--- Materials provided Enclosed Below ---
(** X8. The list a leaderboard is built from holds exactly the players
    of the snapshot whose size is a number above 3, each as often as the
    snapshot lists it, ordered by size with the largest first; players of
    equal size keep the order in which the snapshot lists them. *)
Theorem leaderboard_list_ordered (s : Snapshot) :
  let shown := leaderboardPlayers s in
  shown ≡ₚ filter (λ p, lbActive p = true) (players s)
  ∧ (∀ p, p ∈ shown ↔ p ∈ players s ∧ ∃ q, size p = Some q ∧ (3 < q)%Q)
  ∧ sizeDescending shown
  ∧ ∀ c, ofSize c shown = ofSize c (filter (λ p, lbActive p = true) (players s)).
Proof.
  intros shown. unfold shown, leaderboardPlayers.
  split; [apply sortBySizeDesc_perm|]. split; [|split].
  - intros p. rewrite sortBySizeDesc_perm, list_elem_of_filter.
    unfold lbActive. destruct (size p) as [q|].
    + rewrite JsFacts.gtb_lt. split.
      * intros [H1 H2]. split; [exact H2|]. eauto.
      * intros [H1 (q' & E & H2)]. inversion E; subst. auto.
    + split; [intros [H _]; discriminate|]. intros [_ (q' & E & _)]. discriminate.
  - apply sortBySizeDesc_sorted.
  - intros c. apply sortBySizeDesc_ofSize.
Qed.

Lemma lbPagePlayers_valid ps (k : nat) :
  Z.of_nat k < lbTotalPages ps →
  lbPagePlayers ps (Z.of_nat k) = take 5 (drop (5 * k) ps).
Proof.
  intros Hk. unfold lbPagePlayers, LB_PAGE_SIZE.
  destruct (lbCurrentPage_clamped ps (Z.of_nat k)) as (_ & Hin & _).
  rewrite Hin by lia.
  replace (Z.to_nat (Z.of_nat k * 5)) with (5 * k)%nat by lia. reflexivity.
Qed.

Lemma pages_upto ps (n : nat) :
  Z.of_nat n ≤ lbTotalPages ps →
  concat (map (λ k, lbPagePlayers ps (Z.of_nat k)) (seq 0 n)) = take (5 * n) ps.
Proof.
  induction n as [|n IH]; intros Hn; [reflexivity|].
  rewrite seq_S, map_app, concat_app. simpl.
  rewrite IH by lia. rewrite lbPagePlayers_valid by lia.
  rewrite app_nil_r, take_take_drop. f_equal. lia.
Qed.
--- End of Enclosed Materials provided ---
--- Materials provided Enclosed Below ---
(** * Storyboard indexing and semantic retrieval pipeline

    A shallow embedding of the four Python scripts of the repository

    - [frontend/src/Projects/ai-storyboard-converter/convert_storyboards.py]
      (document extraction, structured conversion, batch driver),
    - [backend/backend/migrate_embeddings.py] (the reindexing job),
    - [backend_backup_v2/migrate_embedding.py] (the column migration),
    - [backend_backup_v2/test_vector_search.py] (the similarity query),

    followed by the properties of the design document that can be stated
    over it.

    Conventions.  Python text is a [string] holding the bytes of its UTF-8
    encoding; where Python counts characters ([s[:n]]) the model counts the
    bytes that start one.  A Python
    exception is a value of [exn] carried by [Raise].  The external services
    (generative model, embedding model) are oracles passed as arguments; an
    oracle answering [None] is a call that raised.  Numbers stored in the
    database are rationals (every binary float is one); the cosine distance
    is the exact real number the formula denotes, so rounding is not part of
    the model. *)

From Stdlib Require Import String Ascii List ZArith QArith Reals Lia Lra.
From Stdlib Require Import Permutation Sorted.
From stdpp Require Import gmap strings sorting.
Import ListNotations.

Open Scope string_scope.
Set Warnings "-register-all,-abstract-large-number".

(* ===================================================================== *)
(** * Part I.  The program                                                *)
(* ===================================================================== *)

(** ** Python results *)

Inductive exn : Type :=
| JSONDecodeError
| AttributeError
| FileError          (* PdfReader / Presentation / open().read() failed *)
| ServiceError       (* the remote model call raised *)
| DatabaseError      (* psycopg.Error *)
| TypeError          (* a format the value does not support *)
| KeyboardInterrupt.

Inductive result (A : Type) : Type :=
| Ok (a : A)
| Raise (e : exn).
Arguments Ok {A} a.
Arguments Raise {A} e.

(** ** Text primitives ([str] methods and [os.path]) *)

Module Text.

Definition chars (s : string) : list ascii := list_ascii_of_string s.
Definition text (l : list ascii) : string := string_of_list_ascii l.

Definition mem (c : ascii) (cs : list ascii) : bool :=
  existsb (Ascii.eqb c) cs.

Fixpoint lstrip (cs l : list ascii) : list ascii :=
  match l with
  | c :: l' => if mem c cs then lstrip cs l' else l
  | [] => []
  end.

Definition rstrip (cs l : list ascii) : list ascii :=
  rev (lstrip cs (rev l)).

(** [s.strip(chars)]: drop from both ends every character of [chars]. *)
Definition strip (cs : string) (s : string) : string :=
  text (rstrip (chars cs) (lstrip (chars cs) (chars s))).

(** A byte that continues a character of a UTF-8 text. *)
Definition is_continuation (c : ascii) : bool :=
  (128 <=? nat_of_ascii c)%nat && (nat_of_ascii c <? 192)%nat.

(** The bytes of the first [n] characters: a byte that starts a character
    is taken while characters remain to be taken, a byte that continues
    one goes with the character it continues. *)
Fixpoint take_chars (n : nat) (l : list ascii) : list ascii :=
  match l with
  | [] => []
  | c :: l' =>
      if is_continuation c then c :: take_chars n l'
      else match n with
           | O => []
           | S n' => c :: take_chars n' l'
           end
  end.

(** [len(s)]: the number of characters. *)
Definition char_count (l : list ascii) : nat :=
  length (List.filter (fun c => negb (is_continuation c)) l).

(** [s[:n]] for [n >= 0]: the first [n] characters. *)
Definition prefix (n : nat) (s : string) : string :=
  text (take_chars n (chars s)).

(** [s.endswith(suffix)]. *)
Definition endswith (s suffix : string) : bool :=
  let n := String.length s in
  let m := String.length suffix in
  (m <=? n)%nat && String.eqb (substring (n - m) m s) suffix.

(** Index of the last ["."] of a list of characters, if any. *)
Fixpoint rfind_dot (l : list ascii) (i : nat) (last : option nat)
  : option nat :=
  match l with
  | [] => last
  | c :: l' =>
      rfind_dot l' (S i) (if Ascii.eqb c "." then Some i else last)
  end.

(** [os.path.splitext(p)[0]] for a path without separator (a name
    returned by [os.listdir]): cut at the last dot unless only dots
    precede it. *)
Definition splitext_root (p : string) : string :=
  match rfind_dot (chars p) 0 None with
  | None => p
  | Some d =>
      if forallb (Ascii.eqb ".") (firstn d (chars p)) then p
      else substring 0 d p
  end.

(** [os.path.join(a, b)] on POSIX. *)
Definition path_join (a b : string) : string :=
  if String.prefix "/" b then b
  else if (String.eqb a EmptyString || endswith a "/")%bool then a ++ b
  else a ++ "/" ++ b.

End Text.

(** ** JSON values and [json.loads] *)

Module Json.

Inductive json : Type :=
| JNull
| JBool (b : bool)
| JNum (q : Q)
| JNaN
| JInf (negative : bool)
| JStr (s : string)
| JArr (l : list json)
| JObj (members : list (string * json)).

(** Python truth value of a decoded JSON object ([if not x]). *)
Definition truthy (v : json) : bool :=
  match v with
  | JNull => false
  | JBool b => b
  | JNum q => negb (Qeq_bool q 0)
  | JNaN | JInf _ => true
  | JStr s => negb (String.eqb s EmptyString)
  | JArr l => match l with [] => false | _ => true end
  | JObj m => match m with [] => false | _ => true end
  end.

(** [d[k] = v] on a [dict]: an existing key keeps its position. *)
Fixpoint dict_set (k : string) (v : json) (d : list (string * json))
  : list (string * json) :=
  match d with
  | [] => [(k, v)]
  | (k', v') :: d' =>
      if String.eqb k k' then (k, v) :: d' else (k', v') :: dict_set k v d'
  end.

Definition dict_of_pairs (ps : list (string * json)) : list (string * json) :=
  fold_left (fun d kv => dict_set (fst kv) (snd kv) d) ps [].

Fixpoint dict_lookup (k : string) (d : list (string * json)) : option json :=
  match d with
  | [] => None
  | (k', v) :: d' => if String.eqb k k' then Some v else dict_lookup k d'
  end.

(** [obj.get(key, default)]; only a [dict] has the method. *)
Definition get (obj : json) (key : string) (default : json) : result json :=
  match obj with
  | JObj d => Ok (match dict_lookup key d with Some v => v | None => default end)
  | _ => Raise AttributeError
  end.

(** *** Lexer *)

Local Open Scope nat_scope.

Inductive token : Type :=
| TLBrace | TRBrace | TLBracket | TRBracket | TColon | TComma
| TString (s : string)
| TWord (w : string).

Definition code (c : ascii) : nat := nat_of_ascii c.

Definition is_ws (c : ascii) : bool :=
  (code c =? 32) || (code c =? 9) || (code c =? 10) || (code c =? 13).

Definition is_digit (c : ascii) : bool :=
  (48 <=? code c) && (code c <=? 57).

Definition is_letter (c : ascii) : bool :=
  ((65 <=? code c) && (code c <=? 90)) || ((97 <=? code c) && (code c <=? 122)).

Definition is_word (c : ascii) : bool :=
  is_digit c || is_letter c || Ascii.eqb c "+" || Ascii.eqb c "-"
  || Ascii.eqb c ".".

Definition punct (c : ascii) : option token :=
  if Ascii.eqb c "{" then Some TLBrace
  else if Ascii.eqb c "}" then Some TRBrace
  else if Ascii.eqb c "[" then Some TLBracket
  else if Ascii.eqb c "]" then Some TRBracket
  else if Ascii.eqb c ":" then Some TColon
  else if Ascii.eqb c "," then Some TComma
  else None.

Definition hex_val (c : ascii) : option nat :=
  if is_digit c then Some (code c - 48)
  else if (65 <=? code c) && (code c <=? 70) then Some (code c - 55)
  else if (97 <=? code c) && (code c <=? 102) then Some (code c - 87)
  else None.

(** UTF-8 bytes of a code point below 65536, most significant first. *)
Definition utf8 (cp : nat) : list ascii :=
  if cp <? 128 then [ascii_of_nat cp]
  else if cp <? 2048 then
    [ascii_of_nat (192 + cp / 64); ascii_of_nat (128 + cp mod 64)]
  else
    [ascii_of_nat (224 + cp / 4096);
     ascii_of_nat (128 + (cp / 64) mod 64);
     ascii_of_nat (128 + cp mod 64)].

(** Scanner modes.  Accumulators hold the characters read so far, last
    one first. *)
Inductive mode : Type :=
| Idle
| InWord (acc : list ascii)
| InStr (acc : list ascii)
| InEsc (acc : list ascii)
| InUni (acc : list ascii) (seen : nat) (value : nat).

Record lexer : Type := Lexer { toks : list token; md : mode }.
--- End of Enclosed Materials provided ---
--- Materials provided Enclosed Below ---
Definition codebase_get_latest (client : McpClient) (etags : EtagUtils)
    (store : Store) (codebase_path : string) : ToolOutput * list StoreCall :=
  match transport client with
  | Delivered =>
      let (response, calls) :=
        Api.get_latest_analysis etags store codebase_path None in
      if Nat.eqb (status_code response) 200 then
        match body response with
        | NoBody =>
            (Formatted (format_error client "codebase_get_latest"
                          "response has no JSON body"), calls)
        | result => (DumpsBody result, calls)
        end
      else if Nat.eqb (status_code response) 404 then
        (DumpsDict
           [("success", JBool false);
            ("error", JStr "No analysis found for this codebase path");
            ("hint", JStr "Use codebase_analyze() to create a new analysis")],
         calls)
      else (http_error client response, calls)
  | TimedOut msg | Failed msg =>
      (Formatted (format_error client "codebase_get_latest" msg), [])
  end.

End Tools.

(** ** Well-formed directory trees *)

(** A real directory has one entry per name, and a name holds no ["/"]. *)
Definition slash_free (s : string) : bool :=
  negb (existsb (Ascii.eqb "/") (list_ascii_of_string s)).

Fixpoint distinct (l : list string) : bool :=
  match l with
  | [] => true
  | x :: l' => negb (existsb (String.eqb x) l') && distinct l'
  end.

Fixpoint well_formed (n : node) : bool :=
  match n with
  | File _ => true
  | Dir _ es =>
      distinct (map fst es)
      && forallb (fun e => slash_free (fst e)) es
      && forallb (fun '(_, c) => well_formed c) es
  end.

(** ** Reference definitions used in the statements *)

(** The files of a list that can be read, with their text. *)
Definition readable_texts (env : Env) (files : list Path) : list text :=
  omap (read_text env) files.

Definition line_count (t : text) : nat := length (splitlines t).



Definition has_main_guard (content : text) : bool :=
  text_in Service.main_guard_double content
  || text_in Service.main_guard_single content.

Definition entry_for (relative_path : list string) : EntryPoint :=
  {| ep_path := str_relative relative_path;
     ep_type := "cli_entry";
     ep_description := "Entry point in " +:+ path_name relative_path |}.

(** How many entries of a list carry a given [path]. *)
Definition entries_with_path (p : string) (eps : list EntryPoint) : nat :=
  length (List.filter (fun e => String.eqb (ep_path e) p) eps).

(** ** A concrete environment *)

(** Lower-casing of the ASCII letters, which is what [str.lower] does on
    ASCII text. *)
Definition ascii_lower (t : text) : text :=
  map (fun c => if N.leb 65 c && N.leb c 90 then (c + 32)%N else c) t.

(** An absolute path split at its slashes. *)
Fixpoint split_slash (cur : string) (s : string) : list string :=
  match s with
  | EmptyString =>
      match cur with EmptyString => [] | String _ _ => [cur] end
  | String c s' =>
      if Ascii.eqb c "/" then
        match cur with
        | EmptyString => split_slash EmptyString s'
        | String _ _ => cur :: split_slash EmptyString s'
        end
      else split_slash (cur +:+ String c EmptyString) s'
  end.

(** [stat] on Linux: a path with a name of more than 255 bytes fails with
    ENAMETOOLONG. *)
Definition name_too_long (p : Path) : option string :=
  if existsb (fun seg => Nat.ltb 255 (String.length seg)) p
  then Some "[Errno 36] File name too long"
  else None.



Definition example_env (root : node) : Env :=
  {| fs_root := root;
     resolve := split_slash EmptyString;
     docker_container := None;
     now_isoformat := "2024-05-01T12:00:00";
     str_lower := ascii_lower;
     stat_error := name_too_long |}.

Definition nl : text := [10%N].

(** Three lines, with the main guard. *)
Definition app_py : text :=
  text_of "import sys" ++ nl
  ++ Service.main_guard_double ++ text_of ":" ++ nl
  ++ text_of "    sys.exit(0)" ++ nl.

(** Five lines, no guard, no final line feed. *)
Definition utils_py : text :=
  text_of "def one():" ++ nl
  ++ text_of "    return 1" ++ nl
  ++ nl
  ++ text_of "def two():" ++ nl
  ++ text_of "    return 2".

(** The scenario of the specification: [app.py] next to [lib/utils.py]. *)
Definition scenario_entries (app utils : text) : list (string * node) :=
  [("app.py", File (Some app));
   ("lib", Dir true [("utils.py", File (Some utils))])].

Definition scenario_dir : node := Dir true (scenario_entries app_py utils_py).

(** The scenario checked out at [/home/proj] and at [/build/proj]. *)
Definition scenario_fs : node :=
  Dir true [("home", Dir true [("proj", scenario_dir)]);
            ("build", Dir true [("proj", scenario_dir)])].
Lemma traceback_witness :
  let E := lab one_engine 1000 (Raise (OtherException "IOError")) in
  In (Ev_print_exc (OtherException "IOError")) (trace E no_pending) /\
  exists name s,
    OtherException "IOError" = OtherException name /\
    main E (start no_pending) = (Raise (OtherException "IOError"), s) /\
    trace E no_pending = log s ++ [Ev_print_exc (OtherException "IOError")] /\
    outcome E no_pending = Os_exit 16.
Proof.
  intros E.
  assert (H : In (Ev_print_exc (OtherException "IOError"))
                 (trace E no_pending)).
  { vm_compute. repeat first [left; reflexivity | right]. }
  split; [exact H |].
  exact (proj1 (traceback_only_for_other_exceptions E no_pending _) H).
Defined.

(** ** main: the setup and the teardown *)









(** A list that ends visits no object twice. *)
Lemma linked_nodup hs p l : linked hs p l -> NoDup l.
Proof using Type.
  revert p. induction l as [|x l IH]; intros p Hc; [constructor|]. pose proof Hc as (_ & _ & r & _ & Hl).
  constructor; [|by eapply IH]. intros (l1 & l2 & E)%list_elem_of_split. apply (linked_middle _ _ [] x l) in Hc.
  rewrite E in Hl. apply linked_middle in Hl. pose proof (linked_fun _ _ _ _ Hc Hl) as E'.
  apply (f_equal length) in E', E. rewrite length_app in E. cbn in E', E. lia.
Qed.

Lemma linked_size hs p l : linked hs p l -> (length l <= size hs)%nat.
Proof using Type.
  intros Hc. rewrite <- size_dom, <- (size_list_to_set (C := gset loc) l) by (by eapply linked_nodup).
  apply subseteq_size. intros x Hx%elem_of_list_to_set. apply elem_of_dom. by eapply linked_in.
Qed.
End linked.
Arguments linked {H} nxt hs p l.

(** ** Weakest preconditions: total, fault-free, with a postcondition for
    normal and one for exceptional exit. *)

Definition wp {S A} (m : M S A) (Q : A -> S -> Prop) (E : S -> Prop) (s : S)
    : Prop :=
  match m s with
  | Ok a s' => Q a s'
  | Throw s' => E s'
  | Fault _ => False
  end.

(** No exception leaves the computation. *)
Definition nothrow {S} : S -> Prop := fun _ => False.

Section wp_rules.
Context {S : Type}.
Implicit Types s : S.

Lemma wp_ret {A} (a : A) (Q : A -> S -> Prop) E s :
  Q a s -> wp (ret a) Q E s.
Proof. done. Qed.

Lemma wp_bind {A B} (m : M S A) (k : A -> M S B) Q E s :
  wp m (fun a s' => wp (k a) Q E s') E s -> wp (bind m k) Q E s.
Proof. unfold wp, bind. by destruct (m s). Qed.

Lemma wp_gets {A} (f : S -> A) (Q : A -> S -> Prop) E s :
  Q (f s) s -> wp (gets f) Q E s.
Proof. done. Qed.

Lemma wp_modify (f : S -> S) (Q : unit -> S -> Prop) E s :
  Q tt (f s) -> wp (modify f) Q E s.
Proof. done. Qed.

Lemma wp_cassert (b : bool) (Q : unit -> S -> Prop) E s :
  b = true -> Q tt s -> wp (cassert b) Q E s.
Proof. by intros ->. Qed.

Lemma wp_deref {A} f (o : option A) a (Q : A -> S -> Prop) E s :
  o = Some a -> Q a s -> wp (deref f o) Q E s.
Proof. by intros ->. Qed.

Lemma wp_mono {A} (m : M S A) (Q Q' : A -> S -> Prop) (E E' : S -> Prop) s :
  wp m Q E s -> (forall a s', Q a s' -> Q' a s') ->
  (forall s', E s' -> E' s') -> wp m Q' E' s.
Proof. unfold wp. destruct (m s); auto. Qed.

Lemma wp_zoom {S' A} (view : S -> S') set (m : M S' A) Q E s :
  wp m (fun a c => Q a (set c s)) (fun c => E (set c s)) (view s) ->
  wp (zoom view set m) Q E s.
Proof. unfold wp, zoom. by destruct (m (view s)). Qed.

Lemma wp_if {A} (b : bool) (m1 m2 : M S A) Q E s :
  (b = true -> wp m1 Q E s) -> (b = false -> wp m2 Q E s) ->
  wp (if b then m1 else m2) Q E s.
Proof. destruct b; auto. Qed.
--- End of Enclosed Materials provided ---
Your assignment: What are the lines above, starting at the one with "(** X8. The" and ending at the one with "[exact H2|]. eauto."? Give them again exactly, and only them.

Answer below:
(** X8. The list a leaderboard is built from holds exactly the players
    of the snapshot whose size is a number above 3, each as often as the
    snapshot lists it, ordered by size with the largest first; players of
    equal size keep the order in which the snapshot lists them. *)
Theorem leaderboard_list_ordered (s : Snapshot) :
  let shown := leaderboardPlayers s in
  shown ≡ₚ filter (λ p, lbActive p = true) (players s)
  ∧ (∀ p, p ∈ shown ↔ p ∈ players s ∧ ∃ q, size p = Some q ∧ (3 < q)%Q)
  ∧ sizeDescending shown
  ∧ ∀ c, ofSize c shown = ofSize c (filter (λ p, lbActive p = true) (players s)).
Proof.
  intros shown. unfold shown, leaderboardPlayers.
  split; [apply sortBySizeDesc_perm|]. split; [|split].
  - intros p. rewrite sortBySizeDesc_perm, list_elem_of_filter.
    unfold lbActive. destruct (size p) as [q|].
    + rewrite JsFacts.gtb_lt. split.
      * intros [H1 H2]. split; [exact H2|]. eauto.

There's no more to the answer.